**What you will do:** What is needed is an exact copy of all the entries below.

**Information provided:**
********
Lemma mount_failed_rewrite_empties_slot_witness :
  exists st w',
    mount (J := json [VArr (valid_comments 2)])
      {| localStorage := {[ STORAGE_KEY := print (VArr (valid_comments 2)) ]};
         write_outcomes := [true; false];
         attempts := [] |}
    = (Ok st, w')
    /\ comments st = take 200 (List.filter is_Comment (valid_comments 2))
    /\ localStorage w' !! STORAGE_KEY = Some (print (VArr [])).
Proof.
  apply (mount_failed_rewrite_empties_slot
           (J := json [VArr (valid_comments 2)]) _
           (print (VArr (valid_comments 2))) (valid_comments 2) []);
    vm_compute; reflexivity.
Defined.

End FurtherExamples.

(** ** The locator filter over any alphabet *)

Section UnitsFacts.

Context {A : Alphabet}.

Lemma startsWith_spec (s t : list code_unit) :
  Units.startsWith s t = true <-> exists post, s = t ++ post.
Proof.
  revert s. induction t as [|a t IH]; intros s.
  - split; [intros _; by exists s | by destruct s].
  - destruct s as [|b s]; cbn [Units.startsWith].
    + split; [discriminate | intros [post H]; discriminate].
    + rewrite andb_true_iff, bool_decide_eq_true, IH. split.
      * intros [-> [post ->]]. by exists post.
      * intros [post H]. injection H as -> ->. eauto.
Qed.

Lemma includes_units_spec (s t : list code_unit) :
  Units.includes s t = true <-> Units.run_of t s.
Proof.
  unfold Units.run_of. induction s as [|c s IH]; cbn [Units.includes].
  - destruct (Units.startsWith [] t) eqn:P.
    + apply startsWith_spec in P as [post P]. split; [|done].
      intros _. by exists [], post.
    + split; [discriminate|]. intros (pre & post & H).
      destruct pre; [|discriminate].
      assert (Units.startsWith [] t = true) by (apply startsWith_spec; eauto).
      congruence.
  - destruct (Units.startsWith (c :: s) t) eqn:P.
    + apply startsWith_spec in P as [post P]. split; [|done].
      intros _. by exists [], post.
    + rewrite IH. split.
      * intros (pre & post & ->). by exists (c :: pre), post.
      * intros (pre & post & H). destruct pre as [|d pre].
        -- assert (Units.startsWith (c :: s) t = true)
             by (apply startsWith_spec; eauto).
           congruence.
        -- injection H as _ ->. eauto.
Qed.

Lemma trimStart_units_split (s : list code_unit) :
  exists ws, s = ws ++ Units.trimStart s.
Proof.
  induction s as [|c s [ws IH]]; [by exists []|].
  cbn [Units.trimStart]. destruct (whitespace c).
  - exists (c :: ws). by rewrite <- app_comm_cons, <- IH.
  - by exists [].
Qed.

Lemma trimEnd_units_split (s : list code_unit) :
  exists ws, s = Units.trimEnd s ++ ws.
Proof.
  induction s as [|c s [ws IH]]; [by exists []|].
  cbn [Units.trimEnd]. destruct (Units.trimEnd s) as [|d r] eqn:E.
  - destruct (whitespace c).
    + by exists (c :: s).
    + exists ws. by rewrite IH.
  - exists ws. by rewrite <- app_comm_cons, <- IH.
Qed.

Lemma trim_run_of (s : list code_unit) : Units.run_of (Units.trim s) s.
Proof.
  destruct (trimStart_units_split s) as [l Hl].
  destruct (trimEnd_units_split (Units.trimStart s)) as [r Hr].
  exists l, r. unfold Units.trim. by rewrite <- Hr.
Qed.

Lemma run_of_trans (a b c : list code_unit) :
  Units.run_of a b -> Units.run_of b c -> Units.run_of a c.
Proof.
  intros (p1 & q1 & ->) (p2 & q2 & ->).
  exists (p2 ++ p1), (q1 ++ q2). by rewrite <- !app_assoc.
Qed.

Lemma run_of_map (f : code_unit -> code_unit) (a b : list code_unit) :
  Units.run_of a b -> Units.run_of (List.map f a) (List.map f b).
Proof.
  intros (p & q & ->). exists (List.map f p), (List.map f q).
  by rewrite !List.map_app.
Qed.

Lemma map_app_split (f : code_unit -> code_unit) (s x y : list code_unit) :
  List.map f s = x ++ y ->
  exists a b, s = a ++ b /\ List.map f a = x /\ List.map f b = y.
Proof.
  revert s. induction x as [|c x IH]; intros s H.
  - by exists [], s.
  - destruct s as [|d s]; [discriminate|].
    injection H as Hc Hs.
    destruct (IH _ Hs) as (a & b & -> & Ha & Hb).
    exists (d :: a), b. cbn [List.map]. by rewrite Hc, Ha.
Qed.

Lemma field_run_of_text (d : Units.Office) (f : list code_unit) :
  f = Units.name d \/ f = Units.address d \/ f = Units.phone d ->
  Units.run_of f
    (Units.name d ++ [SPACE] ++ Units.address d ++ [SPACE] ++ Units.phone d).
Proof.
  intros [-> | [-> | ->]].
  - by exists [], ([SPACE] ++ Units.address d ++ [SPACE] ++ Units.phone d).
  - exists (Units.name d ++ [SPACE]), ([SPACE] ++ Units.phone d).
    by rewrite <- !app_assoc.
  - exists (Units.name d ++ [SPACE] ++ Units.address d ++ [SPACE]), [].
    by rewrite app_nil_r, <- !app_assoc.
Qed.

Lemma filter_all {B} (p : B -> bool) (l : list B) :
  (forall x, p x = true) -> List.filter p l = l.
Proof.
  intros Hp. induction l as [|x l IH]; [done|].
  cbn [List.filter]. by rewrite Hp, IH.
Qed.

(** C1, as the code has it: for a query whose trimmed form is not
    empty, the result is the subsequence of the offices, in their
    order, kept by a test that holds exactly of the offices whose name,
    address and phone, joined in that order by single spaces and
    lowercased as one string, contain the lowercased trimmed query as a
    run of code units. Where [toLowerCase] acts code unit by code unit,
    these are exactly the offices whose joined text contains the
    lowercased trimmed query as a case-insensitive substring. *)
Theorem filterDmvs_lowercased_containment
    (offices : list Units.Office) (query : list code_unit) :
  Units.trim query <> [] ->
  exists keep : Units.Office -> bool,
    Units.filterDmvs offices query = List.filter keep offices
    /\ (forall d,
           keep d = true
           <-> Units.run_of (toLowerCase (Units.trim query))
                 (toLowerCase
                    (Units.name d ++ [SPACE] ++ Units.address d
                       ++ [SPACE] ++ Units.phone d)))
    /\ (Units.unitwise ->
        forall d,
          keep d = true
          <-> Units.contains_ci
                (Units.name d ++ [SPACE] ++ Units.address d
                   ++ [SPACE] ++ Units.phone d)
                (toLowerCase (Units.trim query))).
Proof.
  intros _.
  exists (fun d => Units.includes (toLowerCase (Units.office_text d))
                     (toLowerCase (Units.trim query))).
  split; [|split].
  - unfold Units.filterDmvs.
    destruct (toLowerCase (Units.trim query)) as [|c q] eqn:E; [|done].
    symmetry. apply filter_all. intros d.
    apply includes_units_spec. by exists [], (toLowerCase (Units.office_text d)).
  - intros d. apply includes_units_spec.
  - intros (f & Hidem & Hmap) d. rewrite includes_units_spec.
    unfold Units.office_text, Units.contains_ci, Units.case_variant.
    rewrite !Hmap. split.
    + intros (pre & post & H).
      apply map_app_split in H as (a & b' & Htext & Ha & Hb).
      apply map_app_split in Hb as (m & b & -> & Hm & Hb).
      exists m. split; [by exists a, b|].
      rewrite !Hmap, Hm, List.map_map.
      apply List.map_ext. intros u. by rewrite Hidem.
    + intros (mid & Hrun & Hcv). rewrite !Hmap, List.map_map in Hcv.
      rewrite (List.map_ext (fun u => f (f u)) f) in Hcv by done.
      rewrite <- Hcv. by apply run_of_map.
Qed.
********
**Written solution:**
Lemma mount_failed_rewrite_empties_slot_witness :
  exists st w',
    mount (J := json [VArr (valid_comments 2)])
      {| localStorage := {[ STORAGE_KEY := print (VArr (valid_comments 2)) ]};
         write_outcomes := [true; false];
         attempts := [] |}
    = (Ok st, w')
    /\ comments st = take 200 (List.filter is_Comment (valid_comments 2))
    /\ localStorage w' !! STORAGE_KEY = Some (print (VArr [])).
Proof.
  apply (mount_failed_rewrite_empties_slot
           (J := json [VArr (valid_comments 2)]) _
           (print (VArr (valid_comments 2))) (valid_comments 2) []);
    vm_compute; reflexivity.
Defined.

End FurtherExamples.

(** ** The locator filter over any alphabet *)

Section UnitsFacts.

Context {A : Alphabet}.

Lemma startsWith_spec (s t : list code_unit) :
  Units.startsWith s t = true <-> exists post, s = t ++ post.
Proof.
  revert s. induction t as [|a t IH]; intros s.
  - split; [intros _; by exists s | by destruct s].
  - destruct s as [|b s]; cbn [Units.startsWith].
    + split; [discriminate | intros [post H]; discriminate].
    + rewrite andb_true_iff, bool_decide_eq_true, IH. split.
      * intros [-> [post ->]]. by exists post.
      * intros [post H]. injection H as -> ->. eauto.
Qed.

Lemma includes_units_spec (s t : list code_unit) :
  Units.includes s t = true <-> Units.run_of t s.
Proof.
  unfold Units.run_of. induction s as [|c s IH]; cbn [Units.includes].
  - destruct (Units.startsWith [] t) eqn:P.
    + apply startsWith_spec in P as [post P]. split; [|done].
      intros _. by exists [], post.
    + split; [discriminate|]. intros (pre & post & H).
      destruct pre; [|discriminate].
      assert (Units.startsWith [] t = true) by (apply startsWith_spec; eauto).
      congruence.
  - destruct (Units.startsWith (c :: s) t) eqn:P.
    + apply startsWith_spec in P as [post P]. split; [|done].
      intros _. by exists [], post.
    + rewrite IH. split.
      * intros (pre & post & ->). by exists (c :: pre), post.
      * intros (pre & post & H). destruct pre as [|d pre].
        -- assert (Units.startsWith (c :: s) t = true)
             by (apply startsWith_spec; eauto).
           congruence.
        -- injection H as _ ->. eauto.
Qed.

Lemma trimStart_units_split (s : list code_unit) :
  exists ws, s = ws ++ Units.trimStart s.
Proof.
  induction s as [|c s [ws IH]]; [by exists []|].
  cbn [Units.trimStart]. destruct (whitespace c).
  - exists (c :: ws). by rewrite <- app_comm_cons, <- IH.
  - by exists [].
Qed.

Lemma trimEnd_units_split (s : list code_unit) :
  exists ws, s = Units.trimEnd s ++ ws.
Proof.
  induction s as [|c s [ws IH]]; [by exists []|].
  cbn [Units.trimEnd]. destruct (Units.trimEnd s) as [|d r] eqn:E.
  - destruct (whitespace c).
    + by exists (c :: s).
    + exists ws. by rewrite IH.
  - exists ws. by rewrite <- app_comm_cons, <- IH.
Qed.

Lemma trim_run_of (s : list code_unit) : Units.run_of (Units.trim s) s.
Proof.
  destruct (trimStart_units_split s) as [l Hl].
  destruct (trimEnd_units_split (Units.trimStart s)) as [r Hr].
  exists l, r. unfold Units.trim. by rewrite <- Hr.
Qed.

Lemma run_of_trans (a b c : list code_unit) :
  Units.run_of a b -> Units.run_of b c -> Units.run_of a c.
Proof.
  intros (p1 & q1 & ->) (p2 & q2 & ->).
  exists (p2 ++ p1), (q1 ++ q2). by rewrite <- !app_assoc.
Qed.

Lemma run_of_map (f : code_unit -> code_unit) (a b : list code_unit) :
  Units.run_of a b -> Units.run_of (List.map f a) (List.map f b).
Proof.
  intros (p & q & ->). exists (List.map f p), (List.map f q).
  by rewrite !List.map_app.
Qed.

Lemma map_app_split (f : code_unit -> code_unit) (s x y : list code_unit) :
  List.map f s = x ++ y ->
  exists a b, s = a ++ b /\ List.map f a = x /\ List.map f b = y.
Proof.
  revert s. induction x as [|c x IH]; intros s H.
  - by exists [], s.
  - destruct s as [|d s]; [discriminate|].
    injection H as Hc Hs.
    destruct (IH _ Hs) as (a & b & -> & Ha & Hb).
    exists (d :: a), b. cbn [List.map]. by rewrite Hc, Ha.
Qed.

Lemma field_run_of_text (d : Units.Office) (f : list code_unit) :
  f = Units.name d \/ f = Units.address d \/ f = Units.phone d ->
  Units.run_of f
    (Units.name d ++ [SPACE] ++ Units.address d ++ [SPACE] ++ Units.phone d).
Proof.
  intros [-> | [-> | ->]].
  - by exists [], ([SPACE] ++ Units.address d ++ [SPACE] ++ Units.phone d).
  - exists (Units.name d ++ [SPACE]), ([SPACE] ++ Units.phone d).
    by rewrite <- !app_assoc.
  - exists (Units.name d ++ [SPACE] ++ Units.address d ++ [SPACE]), [].
    by rewrite app_nil_r, <- !app_assoc.
Qed.

Lemma filter_all {B} (p : B -> bool) (l : list B) :
  (forall x, p x = true) -> List.filter p l = l.
Proof.
  intros Hp. induction l as [|x l IH]; [done|].
  cbn [List.filter]. by rewrite Hp, IH.
Qed.

(** C1, as the code has it: for a query whose trimmed form is not
    empty, the result is the subsequence of the offices, in their
    order, kept by a test that holds exactly of the offices whose name,
    address and phone, joined in that order by single spaces and
    lowercased as one string, contain the lowercased trimmed query as a
    run of code units. Where [toLowerCase] acts code unit by code unit,
    these are exactly the offices whose joined text contains the
    lowercased trimmed query as a case-insensitive substring. *)
Theorem filterDmvs_lowercased_containment
    (offices : list Units.Office) (query : list code_unit) :
  Units.trim query <> [] ->
  exists keep : Units.Office -> bool,
    Units.filterDmvs offices query = List.filter keep offices
    /\ (forall d,
           keep d = true
           <-> Units.run_of (toLowerCase (Units.trim query))
                 (toLowerCase
                    (Units.name d ++ [SPACE] ++ Units.address d
                       ++ [SPACE] ++ Units.phone d)))
    /\ (Units.unitwise ->
        forall d,
          keep d = true
          <-> Units.contains_ci
                (Units.name d ++ [SPACE] ++ Units.address d
                   ++ [SPACE] ++ Units.phone d)
                (toLowerCase (Units.trim query))).
Proof.
  intros _.
  exists (fun d => Units.includes (toLowerCase (Units.office_text d))
                     (toLowerCase (Units.trim query))).
  split; [|split].
  - unfold Units.filterDmvs.
    destruct (toLowerCase (Units.trim query)) as [|c q] eqn:E; [|done].
    symmetry. apply filter_all. intros d.
    apply includes_units_spec. by exists [], (toLowerCase (Units.office_text d)).
  - intros d. apply includes_units_spec.
  - intros (f & Hidem & Hmap) d. rewrite includes_units_spec.
    unfold Units.office_text, Units.contains_ci, Units.case_variant.
    rewrite !Hmap. split.
    + intros (pre & post & H).
      apply map_app_split in H as (a & b' & Htext & Ha & Hb).
      apply map_app_split in Hb as (m & b & -> & Hm & Hb).
      exists m. split; [by exists a, b|].
      rewrite !Hmap, Hm, List.map_map.
      apply List.map_ext. intros u. by rewrite Hidem.
    + intros (mid & Hrun & Hcv). rewrite !Hmap, List.map_map in Hcv.
      rewrite (List.map_ext (fun u => f (f u)) f) in Hcv by done.
      rewrite <- Hcv. by apply run_of_map.
Qed.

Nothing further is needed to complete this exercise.